- What the task asks:
Records follow. Copy every line with "elements".

- Records for this task:
* * * *

(** * LImA bootstrap script: option resolution and submodule walk

    A shallow embedding of [scripts/bootstrap.py]: the [Config] option
    store, the [CMakeOptions] translator that builds the [cmake] command
    lines, and the [GitHelper] walk over git submodules, followed by the
    properties established about them.

    Modelling conventions.
    - A Python [str] is a [string] of 8-bit characters; the case functions
      and [strip] act on the ASCII range.
    - A Python value stored in an option is a [pyval]: [bool], [int] or
      [str].
    - A [dict] is an association list kept in iteration order, which is
      insertion order; assigning to an existing key keeps its position.
    - A raised exception is a value of [exn]; [SystemExit] is kept apart
      because [except Exception] does not catch it.
    - [print] output is not part of the model; the commands handed to
      [os.system] are, as a log.
    - The lines read from a pipe are strings, and [os.path] is
      [posixpath]. *)

From Stdlib Require Import ZArith String Ascii List Bool Lia.
From Stdlib Require Import Decimal DecimalString.
From Stdlib Require DecimalPos.
Import ListNotations.

Open Scope string_scope.
Open Scope list_scope.

(* ====================================================================== *)
(** ** Python strings *)
(* ====================================================================== *)

Module Str.

Fixpoint map (f : ascii -> ascii) (s : string) : string :=
  match s with
  | EmptyString => EmptyString
  | String c s' => String (f c) (map f s')
  end.

Definition in_range (lo hi : N) (c : ascii) : bool :=
  (N.leb lo (N_of_ascii c) && N.leb (N_of_ascii c) hi)%bool.

(** [str.upper()] and [str.lower()] on the ASCII letters. *)
Definition upper_ascii (c : ascii) : ascii :=
  if in_range 97 122 c then ascii_of_N (N_of_ascii c - 32) else c.

Definition lower_ascii (c : ascii) : ascii :=
  if in_range 65 90 c then ascii_of_N (N_of_ascii c + 32) else c.

Definition upper : string -> string := map upper_ascii.
Definition lower : string -> string := map lower_ascii.
Lemma unmarshalTimeSeries_values_array
    (before after : list (string * json)) (key : string) (elems : list json)
    (v : TimeSeriesMetric.t) :
  names key "values" = true ->
  Forall (fun kv => names kv.1 "values" = false) before ->
  Forall (fun kv => names kv.1 "values" = false) after ->
  unmarshalTimeSeries (Some (JObject (before ++ (key, JArray elems) :: after))) = Some v ->
  Forall2 (fun j r => storeTimeValue j TimeValue.zero = Some r)
    elems (TimeSeriesMetric.Values v).
Proof.
  intros Hkey Hbefore Hafter. unfold unmarshalTimeSeries, storeStruct. simpl.
  rewrite storeMembers_app.
  destruct (storeMembers storeTimeSeriesField before (TimeSeriesMetric.zero, []))
    as [[v1 mem1]|] eqn:H1; [|discriminate].
  destruct (storeTimeSeries_others _ _ _ Hbefore H1) as [Hv1 Hmem1]. simpl in Hv1, Hmem1.
  simpl. rewrite storeMembers_cons.
  destruct (storeTimeSeriesField (key, JArray elems).1 (key, JArray elems).2 (v1, mem1))
    as [[v2 mem2]|] eqn:H2; [|discriminate].
  simpl. destruct (storeMembers storeTimeSeriesField after (v2, mem2)) as [[v3 mem3]|] eqn:H3;
    [|discriminate].
  intros [= <-]. destruct (storeTimeSeries_others _ _ _ Hafter H3) as [Hv3 _].
  cbn [fst snd] in Hv3. rewrite Hv3.
  assert (Forall2 (fun j r => storeTimeValue j TimeValue.zero = Some r)
            elems (TimeSeriesMetric.Values v2)) as Hall.
  { revert H2. unfold storeTimeSeriesField. destruct v1 as [ds ti vs lr un su av to].
    simpl in Hv1. subst vs mem1. cbn [fst snd].
    rewrite (names_exclusive key "values" "day_start_timestamp" Hkey) by (vm_compute; discriminate).
    rewrite (names_exclusive key "values" "title" Hkey) by (vm_compute; discriminate).
    rewrite Hkey. unfold storeSlice. cbn [backing].
    destruct elems as [|j elems]; [intros [= <- _]; constructor|].
    destruct (storeElems (j :: elems) []) as [vs|] eqn:Hvs; [|discriminate].
    intros [= <- _]. simpl. by apply storeElems_fresh. }
  exact Hall.
Qed.

(** X22.  A time-series payload with one ["values"] member that is an
    array decodes, when it decodes, to as many readings as the array has
    elements, in the order of the array: the reading at each position is the
    decoding of the element at that position.  None is dropped, repeated or
    moved, whatever the other members are. *)
Theorem decoded_readings_follow_the_array
    (before after : list (string * json)) (key : string) (elems : list json)
    (v : TimeSeriesMetric.t) :
  names key "values" = true ->
  Forall (fun kv => names kv.1 "values" = false) before ->
  Forall (fun kv => names kv.1 "values" = false) after ->
  unmarshalTimeSeries (Some (JObject (before ++ (key, JArray elems) :: after))) = Some v ->
  length (TimeSeriesMetric.Values v) = length elems
  /\ Forall2 (fun j r => storeTimeValue j TimeValue.zero = Some r)
       elems (TimeSeriesMetric.Values v).
Proof.
  intros Hkey Hbefore Hafter Hv.
  pose proof (unmarshalTimeSeries_values_array before after key elems v
                Hkey Hbefore Hafter Hv) as Hall.
  split; [symmetry; by eapply Forall2_length|exact Hall].
Qed.

Lemma decoded_readings_follow_the_array_witness :
  let elems := [Samples.reading 70 1005; JNull; Samples.reading 72 1000] in
  let raw := Some (JObject [("title", JString "HR"); ("Values", JArray elems);
                            ("unit", JString "BPM")]) in
  (TimeSeriesMetric.Values <$> unmarshalTimeSeries raw)
  = Some [TimeValue.mk 70 1005; TimeValue.mk 0 0; TimeValue.mk 72 1000]
  /\ forall v, unmarshalTimeSeries raw = Some v -> length (TimeSeriesMetric.Values v) = 3%nat.
Proof.
  intros elems raw. split; [vm_compute; reflexivity|].
  intros v Hv.
  refine (proj1 (decoded_readings_follow_the_array [("title", JString "HR")]
                   [("unit", JString "BPM")] "Values" elems v _ _ _ Hv)).
  - vm_compute. reflexivity.
  - repeat constructor.
  - repeat constructor.
Defined.

(** X24.  For ["motion"] both renderers count the elements of the
    ["values"] array of the payload: when the payload decodes,
    [getMetricValue] answers the number of elements, and [displayMetric]
    prints the section with that number, or nothing when the array is
    empty. *)
Theorem motion_counts_the_array
    (before after : list (string * json)) (key : string) (elems : list json)
    (rest : list Metric.t) :
  let m := Metric.mk "motion" (Some (JObject (before ++ (key, JArray elems) :: after))) in
  names key "values" = true ->
  Forall (fun kv => names kv.1 "values" = false) before ->
  Forall (fun kv => names kv.1 "values" = false) after ->
  unmarshalTimeSeries (Metric.Object m) <> None ->
  getMetricValue (m :: rest) "motion" = Sprintf "%d" [AInt (Z.of_nat (length elems))]
  /\ (elems <> [] ->
      displayMetric m
      = [printSection "MOTION";
         Sprintf "      Readings: %d\n" [AInt (Z.of_nat (length elems))]])
  /\ (elems = [] -> displayMetric m = []).
Proof.
  intros m Hkey Hbefore Hafter Hdecodes. subst m. cbn [Metric.Object] in Hdecodes.
  destruct (unmarshalTimeSeries (Some (JObject (before ++ (key, JArray elems) :: after))))
    as [v|] eqn:Hv; [clear Hdecodes|done].
  pose proof (unmarshalTimeSeries_values_array before after key elems v
                Hkey Hbefore Hafter Hv) as Hall.
  apply Forall2_length in Hall.
  split; [|split].
  - cbn [getMetricValue Metric.Type_ Metric.Object].
    change (String.eqb "motion" "motion") with true.
    change (String.eqb "motion" "sleep") with false. cbn [negb]. cbv iota.
    rewrite Hv, Hall. reflexivity.
  - intros Hne. unfold displayMetric. cbn [Metric.Type_ Metric.Object].
    change (String.eqb "motion" "motion") with true.
    change (String.eqb "motion" "sleep") with false. cbv iota.
    rewrite Hv, <- Hall. destruct elems as [|j elems]; [done|]. reflexivity.
  - intros ->. unfold displayMetric. cbn [Metric.Type_ Metric.Object].
    change (String.eqb "motion" "motion") with true.
    change (String.eqb "motion" "sleep") with false. cbv iota.
    rewrite Hv, <- Hall. reflexivity.
Qed.

Lemma motion_counts_the_array_witness :
  let elems := [Samples.reading 3 1000; Samples.reading 5 1060] in
  let m := Metric.mk "motion" (Some (JObject [("values", JArray elems)])) in
  getMetricValue [m] "motion" = Sprintf "%d" [AInt 2]
  /\ displayMetric m = [printSection "MOTION"; Sprintf "      Readings: %d\n" [AInt 2]].
Proof.
  intros elems m.
  assert (unmarshalTimeSeries (Metric.Object m) <> None) as Hdecodes
    by (vm_compute; discriminate).
  assert (names "values" "values" = true) as Hkey by (vm_compute; reflexivity).
  destruct (motion_counts_the_array [] [] "values" elems [] Hkey
              (Forall_nil_2 _) (Forall_nil_2 _) Hdecodes) as (Hvalue & Hshown & _).
  split; [exact Hvalue|]. apply Hshown. discriminate.
Defined.

#[local] Opaque unmarshalTimeSeries.
(** [for page in pages: text += page_text], stopped by the first exception;
    the flag tells whether one was raised. *)
Fixpoint concat_pages (text : string) (pages : list (outcome string)) : string * bool :=
  match pages with
  | [] => (text, false)
  | Returns t :: pages' => concat_pages (text ++ t) pages'
  | Raises :: _ => (text, true)
  end.

(** [page.extract_text() or ""] *)
Definition text_or_empty (r : outcome (option string)) : outcome string :=
  match r with
  | Returns (Some t) => Returns t
  | Returns None => Returns ""
  | Raises => Raises
  end.

(** [extract_text_from_pdf(uploaded_file)] *)
Definition extract_text_from_pdf (uploaded_file : Upload.t) : string :=
  let text := "" in
  let '(text, raised) :=
    match pdfplumber_open uploaded_file with
    | Returns pages => concat_pages text (map text_or_empty pages)
    | Raises => (text, true)
    end in
  if raised then
    match fitz_ocr_pages uploaded_file with
    | Returns doc => fst (concat_pages text doc)
    | Raises => text
    end
  else text.

(** [extract_text_from_image(uploaded_file)] *)
Definition extract_text_from_image (uploaded_file : Upload.t) : string :=
  match image_ocr uploaded_file with
  | Returns t => t
  | Raises => ""
  end.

* * * *

- Answer to this exercise:
    elements, in the order of the array: the reading at each position is the
(** X24.  For ["motion"] both renderers count the elements of the
    [getMetricValue] answers the number of elements, and [displayMetric]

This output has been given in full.